Leigh Newton’s father Laurie, grandad Aub and great-grandad Jack, are all legends of the King Valley United Football Club.

So when Leigh, a lanky, blonde-haired 14-year old ruckman, shared the 1992 O & K Thirds’ Fred Jensen Medal, there was a bullet beside his name.

The Club’s ardent fans salivated that the lad had the breeding and talent to lead them out of the wilderness; maybe to Premiership glory, in years to come.

Furthermore, they dared to dream, with his mate ‘Marty’ Porter alongside him, they’ll be a near-unbeatable ruck combination………..

It wasn’t to be…. By 1997 both were playing League football…….They had to acknowledge that this pair of 6’6” beanstalks would, in all likelihood, never wear the Valley’s Blue and White stripes again………………….


I catch up with Leigh during a break in his hectic schedule as the Regional Services Manager of Country Racing Victoria. He’s been involved in the racing game for more than nine years; loves it, he says. It’s the only sport that’s been able to soldier on throughout the Coronavirus Crisis, albeit, of course, minus the crowds.

The sight of his gigantic frame towering over all and sundry at Race-courses is a far cry from the slight youngster tagging along behind his old man at the Whitfield Reserve back in the eighties…..

I suggest that he inherited the wonky Newton limbs. Laurie was a star, and had two stints as Valley coach, but his crook knees – and assorted other body parts – played havoc with him. He fitted a famous flag (1976) into his five years with Wangaratta, and was a member of King Valley’s two premierships, in 1970 and ‘81.

He’d retired early in that ‘81 season. His back was giving him hell, but someone came up with the idea of fitting him with a brace. It allowed him to play out the season – and be a dominant ruckman in the Valley’s last flag.

Even after that, he would still fill in with the Reserves, up to the ripe old age of 42.

Leigh recalls playing with him at Bright. “You were always short when you travelled up there in mid-winter. I kicked a few goals in the Thirds this day, lined up in the Two’s with dad, who was just about best afield. Then they named me at centre half back in the Seniors. I think I’d just turned 15………..”


He reckons he totalled no more than 20 senior games with the Roos. “A few from our 1993 Thirds Premiership team moved up the following year, but I spent a fair bit of that season with the Murray Bushrangers,” he says.

Then he began studying at Charles Sturt University, embarking on a Marketing and Accounting Degree. Rather than making the difficult choice between the Wang Rovers and Wangaratta, who were both on his hammer, he decided to play with Albury. Besides, he was living within walking distance of their headquarters, the Albury Sportsground.

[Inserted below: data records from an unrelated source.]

(* ===== verification/Conformance.v ===== *)
(** * The test-suite of the repository (tests/), run on the model

    The assertions of the tests, each test a boolean that is computed: the model answers
    what the tests expect of the program.  The last one is the distributed test, with two
    workers over framed connections to one coordinator and its operator.  The frame of 20 MB
    is refused by a proof, not a computation; the test of eight threads is in
    [GovernorThreads.v]. *)
From S2P Require Import Prelude Binary64 Util Units Ids Clock Budget Authority WorkloadClass Thermal Policy Energy.
From S2P Require Import Reservation ReservationSpec Index Backend DecisionEngine Crc Wire Cursor Protocol Net Persistence Governor GovernorState.
From S2P Require Import Equality Coordinator Worker WorkerSpec Console Cli Examples.
Local Open Scope Z_scope.
#[local] Set Warnings "-inexact-float".
#[local] Existing Instance AuthorityGate.Verdict_eq_dec.

(** ** What the tests share *)
Definition passes (o : outcome bool) : bool := match o with Ret b => b | _ => false end.
Definition throws {A : Type} (o : outcome A) : bool := match o with Throw _ => true | _ => false end.
Definition near (x lo hi : double) : bool := (lo <=? x)%float && (x <=? hi)%float.
Definition value_of {Tag : Set} (o : outcome (Quantity Tag)) : double := match o with Ret q => value q | _ => nan end.
Definition all_of (l : list bool) : bool := forallb id l.

(** ** Units, identifiers, generations *)
Definition test_typed_units : bool :=
  let nan := (0 / 0)%float in
  all_of [passes (let! w := quantity (Tag := WattsTag) 1 in let! m := q_to MilliwattsTag w in Ret (value m =? 1000)%float);
          throws (quantity (Tag := WattsTag) (-1)); throws (quantity (Tag := WattsTag) nan);
          throws (quantity (Tag := WattsTag) PrimFloat.infinity); throws (quantity (Tag := UtilizationTag) 1.5);
          passes (let! u := quantity (Tag := UtilizationTag) 1 in Ret (value u =? 1)%float);
          passes (let! u := quantity (Tag := UtilizationTag) 0 in Ret (is_zero u));
          passes (let! d := duration_milliseconds 1000 in Ret (ns d =? 1000000000));
          throws (duration (-1)); throws (duration_seconds 5000000000000000000)].

Definition test_identities : bool :=
  all_of [is_valid (allocate (Tag := GovernorIdTag) 1).1; negb (is_valid (invalid_id (Tag := GovernorIdTag)));
          gen_raw (gen_next (gen_first (Tag := PolicyGenerationTag))) =? 2;
          gen_ltb gen_null (mkGen (Tag := DeviceGenerationTag) 9); is_null (gen_null (Tag := PolicyGenerationTag));
          passes (let! u := Uuid.from_hex "00112233-4455-6677-8899-aabbccddeeff" in
                  Ret (String.eqb (Uuid.to_hex u) "00112233-4455-6677-8899-aabbccddeeff"));
          negb (Uuid.all_zero (Uuid.from_counter 7)); throws (Uuid.from_hex "zz")].

(** ** Budgets and reservations *)
Definition with_generation (g : BudgetGeneration) (b : PowerBudget.t) : PowerBudget.t :=
  PowerBudget.mk (PowerBudget.id b) g (PowerBudget.domain b) (PowerBudget.policy_generation b) (PowerBudget.parent b)
    (PowerBudget.name b) (PowerBudget.hard_max b) (PowerBudget.soft_target b) (PowerBudget.min_reserve b)
    (PowerBudget.burst_allowance b) (PowerBudget.burst_window b) (PowerBudget.recovery b) (PowerBudget.priority b)
    (PowerBudget.authoritative b).

Definition two_budgets (root node : double) : BudgetManager.t :=
  (BudgetManager.install (BudgetManager.install ∅ (plain_budget 1 1 None (mkQ root) "node")).2
     (plain_budget 2 2 (Some (mkId 1)) (mkQ node) "gpu")).2.

Definition test_budget_hierarchy : bool :=
  let '(r1, m) := BudgetManager.reserve (two_budgets 400 300) (mkId 2) (mkQ 100) (mkId 1) gen_first in
  let '(i2, m) := BudgetManager.install m (with_generation (gen_next gen_first) (plain_budget 2 2 (Some (mkId 1)) (mkQ 300) "node")) in
  let '(r2, m) := BudgetManager.reserve m (mkId 2) (mkQ 10) (mkId 2) gen_first in
  all_of [r1; i2; negb r2; near (value_of (BudgetManager.available m (mkId 2))) 0 (200 + eps); BudgetManager.accounting_consistent m].

Definition test_parent_child_overflow : bool :=
  let '(r1, m) := BudgetManager.reserve (two_budgets 300 200) (mkId 2) (mkQ 150) (mkId 1) gen_first in
  let '(r2, m) := BudgetManager.reserve m (mkId 2) (mkQ 60) (mkId 2) gen_first in
  let '(r3, m) := BudgetManager.reserve m (mkId 2) (mkQ 200) (mkId 3) gen_first in
  all_of [r1; negb r2; negb r3; near (value_of (BudgetManager.available m (mkId 2))) 0 (50 + eps); BudgetManager.accounting_consistent m].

The Tigers had assembled a crackerjack side. Their ruck duties were in the hands of Ken Howe, another ‘blonde bombshell’, who enjoyed the season of his life, taking out the O & M’s Morris Medal and guiding them to a flag.

Leigh made a few spasmodic senior appearances, but Howe then moved on to Canberra club Ainslie, and he grasped his opportunity.

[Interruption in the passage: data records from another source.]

(** C10. Every call to [pairing.initiate] overwrites the stored device
    name and device id before the request is sent, with the caller's
    argument or, for an argument left out (or falsy), with ['node-app-']
    followed by the reading of the clock taken at that moment: the clock is
    read for the name first, then for the id, and the request is handed to
    the transport after that. The request carries the new values, and the
    session holds them whatever state the promise ends in, so also when
    the request fails. A later [pairing.pair] sends the DEVICE_ID of that
    call. *)
Theorem initiate_overwrites_device_identity :
  forall D (w : world D) (d : D) (s : session) (deviceName deviceId : value),
    let t1 := fst (clock w d) in
    let d1 := if truthy deviceName then d else snd (clock w d) in
    let t2 := fst (clock w d1) in
    let d2 := if truthy deviceId then d1 else snd (clock w d1) in
    let name := if truthy deviceName then deviceName
                else VString ("node-app-" ++ string_of_Z t1) in
    let id := if truthy deviceId then deviceId
              else VString ("node-app-" ++ string_of_Z t2) in
    exists o s' ex d',
      run w (pairing_initiate deviceName deviceId s) d = (Some (o, s'), [ex], d') /\
      sent_method ex = PUT /\
      respond w d2 PUT (sent ex) = (reply ex, d') /\
      body (sent ex) = VObject [("DEVICE_NAME", name); ("DEVICE_ID", id)] /\
      _deviceName s' = name /\
      _deviceId s' = id /\
      (forall e, reply ex = Rejected e -> o = Rejected e) /\
      (reply ex = Pending -> o = Pending) /\
      forall D2 (w2 : world D2) (d2 : D2) (pin : value),
      exists r2 ex2 d2',
        run w2 (pairing_pair pin s') d2 = (r2, [ex2], d2') /\
        get_prop (body (sent ex2)) "DEVICE_ID" = Normal id.
Proof.
  intros D w d s deviceName deviceId t1 d1 t2 d2 name id.
  pose proof (run_initiate_clock w d s deviceName deviceId) as Hrun.
  cbv zeta in Hrun. fold t1 d1 t2 d2 name id in Hrun.
  set (req := {| url := host s ++ "/pairing/start";
                 json := true;
                 rejectUnauthorized := false;
                 body := VObject [("DEVICE_NAME", name); ("DEVICE_ID", id)];
                 headers := None |}) in *.
  destruct (respond w d2 PUT req) as [o0 d'] eqn:Er. simpl in Hrun.
  destruct (initiate_then_result o0 (set_deviceId (set_deviceName s name) id))
    as (o' & s' & Hthen & _ & _ & Hid & Hname).
  rewrite Hthen in Hrun.
  exists o', s', {| sent_method := PUT; sent := req; reply := o0 |}, d'.
  split; [ exact Hrun | ].
  split; [ reflexivity | ].
  split; [ exact Er | ].
  split; [ reflexivity | ].
  split; [ rewrite Hname; reflexivity | ].
  split; [ rewrite Hid; reflexivity | ].
  split; [ | split ].
  - intros e He. simpl in He. subst o0. simpl in Hthen.
    injection Hthen as <- _. reflexivity.
  - intros He. simpl in He. subst o0. simpl in Hthen.
    injection Hthen as <- _. reflexivity.
  - intros D2 w2 d3 pin.
    destruct (run_pair w2 d3 s' pin) as (o2 & d3' & Hpair).
    eexists _, _, d3'. split; [ exact Hpair | ].
    simpl. rewrite Hid. reflexivity.
Qed.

During the course of the 1996 season he became the League’s pre-eminent big man. He represented the O & M, figured in Albury’s premiership triumph and, with 25 votes, ‘bolted’ to the Morris Medal, a massive eight votes in front of another ruck star, Wodonga’s Paul Nugent.

His dramatic rise to centre-stage had, naturally, attracted the attention of the recruiters. Leigh has a feeling it was a relative of Melbourne assistant-coach Greg Hutchinson who first alerted the Demons to his potential.

By January 1997 they’d nabbed him with the third pick in the Pre-Season draft. It had been a meteoric rise to A.F.L ranks………..


But the climate in the Demons’ camp at the time was, to say the least, unsettled. Volatile ‘Diamond’ Joe Gutnick, who had rapidly ascended to the Club Presidency the previous season, was becoming increasingly agitated with the on-field performances, and demanded improvement.

The affable Neil Balme, highly-regarded by the players, was unable to wave the magic wand. After defeating eventual Preliminary Finalists North Melbourne in the opening game, they proceeded to lose the next eight.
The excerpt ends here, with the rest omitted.